On holidays the pasta course was always lasagna.But lasagna too was from a box. Homemade pasta was limited to just a few forms.Of course, it wasn’t called pasta.The homemade varieties had specific names of their own.On special occasions we had homemade cavatelli, pronounced in Italian American as “gha-vah-deals.” Cavatelli are potato based pasta like gnocchi.On holidays, the pasta was ravioli or lasagna.Only in the case of the ravioli do I recall the pasta being made from scratch and even that on rare occasion.
In our house the standard pasts was from a box: a dried pasta. In Italy it is “pasta sciutta,” dried pasta. Dried pasta is distinctly different from fresh pasta, “pasta fresca.” While fresh pasta is made from flour and eggs, “pasta sciutta,” dried pasta, is made from hard durum wheat or semolina and water. There are no fats, no eggs. Look at the ingredients panel on your grocery store pasta: no eggs. Pasta sciutta is also the traditional pasta of Naples and Southern Italy, the ancestral home of most Italian Americans.

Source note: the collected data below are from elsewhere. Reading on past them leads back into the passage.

(** A pair of a forwarded element; the value may be quoted. *)
Record FPair := mkFPair { fp_name : string; fp_value : string; fp_quoted : bool }.
(** The pairs one proxy added, with the white space around the comma before them. *)
Record FElement := mkFElement { fe_before : string; fe_after : string; fe_first : FPair;
                                fe_more : list FPair }.
Definition printPair (p : FPair) : string :=
  fp_name p +:+ "=" +:+ (if fp_quoted p then quote (fp_value p) else fp_value p).
Definition printPairs (l : list FPair) : string := foldr (λ p r, ";" +:+ printPair p +:+ r) "" l.
Definition printElement (e : FElement) : string := printPair (fe_first e) +:+ printPairs (fe_more e).
Definition printElements (l : list FElement) : string :=
  foldr (λ e r, fe_before e +:+ "," +:+ fe_after e +:+ printElement e +:+ r) "" l.

Definition wf_fpair (p : FPair) : bool :=
  is_token (fp_name p) && (fp_quoted p || is_token (fp_value p)).
Definition wf_felement (e : FElement) : bool :=
  blank (fe_before e) && blank (fe_after e) && wf_fpair (fe_first e) && forallb wf_fpair (fe_more e).
Definition pairValue (p : FPair) : string * string := (fp_name p, fp_value p).
Definition elementPairs (e : FElement) : list (string * string) :=
  pairValue <$> fe_first e :: fe_more e.
#[global] Arguments elementPairs : simpl never.

(** The value of the first pair of a name. *)
Definition first_value (l : list (string * string)) (k : string) : option string :=
  snd <$> List.find (λ kv, bool_decide (kv.1 = k)) l.

Lemma map_insert_lookup m l k :
  foldl Forwarded.map_insert m l !! k =
  match m !! k with Some v => Some v | None => first_value l k end.
Proof.
  revert m. induction l as [|[k' v'] l IH]; intros m; simpl; [by destruct (m !! k)|].
  rewrite IH. unfold Forwarded.map_insert, first_value. simpl. case_bool_decide as Hk.
  - subst. destruct (m !! k) eqn:E; [by rewrite E|]. by rewrite lookup_insert_eq.
  - destruct (m !! k') eqn:E; [done|]. by rewrite lookup_insert_ne.
Qed.

Section forwarded_facts.
Context {X : X3} {HX : X3Laws X}.

Definition tokenChar : parser ascii :=
  alnum <|> char_lit "-" <|> char_lit "." <|> char_lit "[" <|> char_lit "]" <|> char_lit ":".
Lemma run_tokenChar s : run tokenChar s = run (char_ tokc) s.
Proof.
  unfold tokenChar, alnum, char_lit. rewrite !run_alt, !run_char. destruct s as [|c s]; [done|].
  unfold tokc. by destruct (is_alnum c), (is_char "-" c), (is_char "." c), (is_char "[" c),
    (is_char "]" c), (is_char ":" c).
Qed.
Lemma run_token s :
  run Forwarded.token s =
  let '(a, r) := span tokc s in if bool_decide (a = "") then PFail else PMatch a r.
Proof.
  assert (consuming tokenChar) as Hc
    by (eapply consuming_ext; [apply consuming_char|apply run_tokenChar]).
  unfold Forwarded.token, as_string. fold tokenChar.
  rewrite run_rule, run_cast, run_plus, run_seq, run_tokenChar, run_char.
  destruct s as [|c s]; simpl; [done|]. destruct (tokc c); simpl; [|done].
  rewrite (run_kleene_ext _ (char_ tokc)) by (done || apply run_tokenChar).
  pose proof (run_chars tokc s) as H. unfold as_string in H. rewrite run_cast in H.
  destruct (span tokc s) as [a r]. destruct (run (kleene (char_ tokc)) s); simplify_eq/=. done.
Qed.
Lemma run_token_app t r :
  is_token t = true → head_is tokc r = false → run Forwarded.token (t +:+ r) = PMatch t r.
Proof.
  unfold is_token. intros [Hne%negb_true_iff Ht]%andb_true_iff Hr.
  by rewrite run_token, span_app, Hne.
Qed.
Lemma fwd_token : forward Forwarded.token.
Proof.
  intros s. rewrite run_token. destruct (span tokc s) as [a r] eqn:E. case_bool_decide; [done|].
  apply span_spec in E as (-> & _). by exists a.
Qed.
Lemma fwd_forwardedPair : forward Forwarded.forwardedPair.
Proof.
  unfold Forwarded.forwardedPair, Forwarded.value, seq_l.
  auto 20 using fwd_token, fwd_quotedString with x3fwd.
Qed.
Lemma fwd_forwarded : forward Forwarded.forwarded.
Proof.
  unfold Forwarded.forwarded. apply fwd_rule, fwd_cast, fwd_list;
    auto using fwd_forwardedPair, consuming_lit_str1 with x3fwd.
Qed.

Lemma run_forwardedPair_app p r :
  wf_fpair p = true → head_is tokc r = false →
  run Forwarded.forwardedPair (printPair p +:+ r) = PMatch (pairValue p) r.
Proof.
  intros [Hn Hv]%andb_true_iff Hr. unfold Forwarded.forwardedPair, printPair.
  rewrite run_rule, run_seq, run_seq_l, !str_app_assoc, str_app_cons, str_app_nil_l.
  rewrite run_token_app by done. simpl. rewrite run_lit_same. simpl.
  unfold Forwarded.value. rewrite run_rule, run_alt.
  destruct (fp_quoted p); simpl in Hv.
  - assert (run Forwarded.token (quote (fp_value p) +:+ r) = PFail) as -> by by rewrite run_token.
    by rewrite run_quotedString_app.
  - by rewrite run_token_app.
Qed.
(** What follows an element: the end of the header or the comma before the next one. *)
Lemma item_end_element r :
  item_end r → head_is tokc r = false ∧ head_is (is_char ";") r = false.
Proof.
  intros (w & r' & -> & Hw & Hr). destruct w as [|c w]; simpl in Hw.
  - rewrite str_app_nil_l. by destruct Hr as [->|[? ->]].
  - rewrite str_app_cons. apply andb_true_iff in Hw as [Hc _]. simpl. revert c Hc. by_all_chars.
Qed.
Lemma printPairs_head ps r : item_end r → head_is tokc (printPairs ps +:+ r) = false.
Proof. intros Hr. destruct ps; simpl; [|done]. by apply item_end_element. Qed.
Definition morePair : parser (unit * (string * string)) := lit_str ";" >>* Forwarded.forwardedPair.
Lemma consuming_morePair : consuming morePair.
Proof. apply consuming_seq_l; [apply consuming_lit_str1|apply fwd_forwardedPair]. Qed.
Lemma run_morePairs ps r :
  forallb wf_fpair ps = true → item_end r →
  run (kleene morePair) (printPairs ps +:+ r) = PMatch ((λ p, (tt, pairValue p)) <$> ps) r.
Proof.
  intros Hps Hr. induction ps as [|p ps IH]; rewrite run_kleene by apply consuming_morePair;
    unfold morePair at 1; rewrite run_seq; simpl.
  - rewrite str_app_nil_l. apply item_end_element in Hr as [_ Hr].
    destruct r as [|c r]; [by rewrite run_lit_str1_nil|]. simpl in Hr. by rewrite run_lit_str1, Hr.
  - simpl in Hps. apply andb_true_iff in Hps as [Hp Hps].
    rewrite !str_app_assoc, str_app_cons, str_app_nil_l, run_lit_str1. simpl.
    rewrite run_forwardedPair_app by (done || by apply printPairs_head). simpl. by rewrite IH.
Qed.
Lemma run_forwarded_app e r :
  wf_felement e = true → item_end r →
  run Forwarded.forwarded (printElement e +:+ r) =
  PMatch (foldl Forwarded.map_insert ∅ (elementPairs e)) r.
Proof.
  unfold wf_felement. intros [[_ Hf]%andb_true_iff Hm]%andb_true_iff Hr.
  unfold Forwarded.forwarded, printElement. rewrite run_rule, run_cast, run_list, run_seq.
  rewrite str_app_assoc, run_forwardedPair_app by (done || by apply printPairs_head). simpl.
  fold morePair. rewrite run_morePairs by done. simpl. by rewrite <- list_fmap_compose.
Qed.
Lemma printElement_head e r : wf_felement e = true → head_is is_space (printElement e +:+ r) = false.
Proof.
  unfold wf_felement, printElement, printPair.
  intros [[_ [Hn _]%andb_true_iff]%andb_true_iff _]%andb_true_iff.
  destruct (fp_name (fe_first e)) as [|c n]; [done|]. unfold is_token in Hn. simpl in *.
  apply andb_true_iff in Hn as [Hn _]. revert c Hn. by_all_chars.
Qed.
Lemma printElements_end l : forallb wf_felement l = true → item_end (printElements l).
Proof.
  destruct l as [|e l]; simpl.
  - intros _. exists "", "". auto.
  - intros [He _]%andb_true_iff. eexists (fe_before e), _. split; [done|].
    unfold wf_felement in He. split; [by destruct (blank (fe_before e))|eauto].
Qed.
Definition forwardedSep : parser string := spaces >> lit_char "," >> spaces.
Lemma run_forwardedSep s : run forwardedSep s = run (sep ",") s.
Proof.
  unfold forwardedSep, sep. rewrite !run_seq_r. destruct (run spaces s) as [w r| |]; simpl; [|done..].
  destruct r; [by rewrite run_lit_nil, run_lit_str1_nil|by rewrite run_lit, run_lit_str1].
Qed.
Definition moreElement : parser (string * gmap string string) := forwardedSep >>* Forwarded.forwarded.
Lemma consuming_moreElement : consuming moreElement.
Proof.
  apply consuming_seq_l; [|apply fwd_forwarded].
  eapply consuming_ext; [apply consuming_sep|apply run_forwardedSep].
Qed.
Lemma run_moreElements l :
  forallb wf_felement l = true → ∃ ms, run (kleene moreElement) (printElements l) = PMatch ms "".
Proof.
  induction l as [|e l IH]; intros Hl; rewrite run_kleene by apply consuming_moreElement;
    unfold moreElement at 1; rewrite run_seq, run_forwardedSep; simpl.
  - change "" with ("" +:+ "") at 1. rewrite run_sep_fail by done. eauto.
  - simpl in Hl. apply andb_true_iff in Hl as [He Hl].
    pose proof He as [[[Hb Ha]%andb_true_iff _]%andb_true_iff _]%andb_true_iff.
    rewrite str_app_cons, str_app_nil_l.
    rewrite run_sep_app by (done || by apply printElement_head). simpl.
    rewrite run_forwarded_app by (done || by apply printElements_end). simpl.
    destruct (IH Hl) as [ms ->]. simpl. eauto.
Qed.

I don’t know why homemade pasta was not common in the older generations of my family but I can guess at two possibilities.Perhaps it was because of history and tradition. Judging from antique engravings, prepared pasta was rather common in Southern Italy, particularly in cities. It was purchased from street vendors and eaten with the hands. Then too, in America, dried pasta may simply have been a convenience,if not even an indication of prosperity. As a side note, when it come to how to eat spaghetti there are two ways. In my family, the spaghetti was always twisted around the fork against the side of the plate. In the home of one of my relatives, they twisted the spaghetti in the bowl of a large soup spoon. In my house, the soup spoon method was considered crude and peasant-like. I must also say that I have never seen a spoon used in any restaurant in Italy.So, I would say that spaghetti should be twirled on the fork against the edge of the dish.
For today’s kitchen, homemade pasta is really very easy and rather quick. I make it quite often, not just for dinner, but even for a nice lunch. The greatest time taker is the wait to allow the flour and the eggs to rest and intermingle. Making the pasta takes only a few minutes especially if you use a food processor.Rolling in an electric or hand cranked pasta machine goes quickly. Cutting is a fast and easy final step. Of course, the payoff is the end result. There is simply no equivalent. Yet, I would say this. Homemade pasta is best with delicate preparations. Use homemade pasta for shellfish or light cheese garnishes. It is also incomparable for lasagna and wide noodles like fettuccini or tagliatelli. On the other hand homemade pasta may be too delicate for heavy sauces. If you are going to do the old time Sunday dinner with heavy gravy then use dried pasta.
The trick of making fresh pasta is the balance between eggs and flour. I will say with absolute certainty that there is no precise recipe. The number of eggs to the amount of flour has far too many variables. You have to be flexible. The most generalized proportions would be about one more egg than cups of flour: three cups of flour, four eggs. But that proportion is just a guess. What kind of flour are you using? How large are the eggs? What is the moisture content of the flour and of the egg? Here you have to be sensitive to the pasta. You have to acquire a sense of what you are working with. If the pasta is too dry, you have to sprinkle in a bit or water (not another egg). If the pasta is too wet, they you have to gingerly cast a few fingers full of flour. Making homemade pasta may take a few tries before you achieve the texture and quality that you fully enjoy. Making your own pasta is like forming a relationship, it takes patience and time and careful kneading.
Homemade Pasta - Illustrated Recipe
Boil the fresh pasta in well salted water for just about five minutes, not much longer.Serve with the condiment of your choice.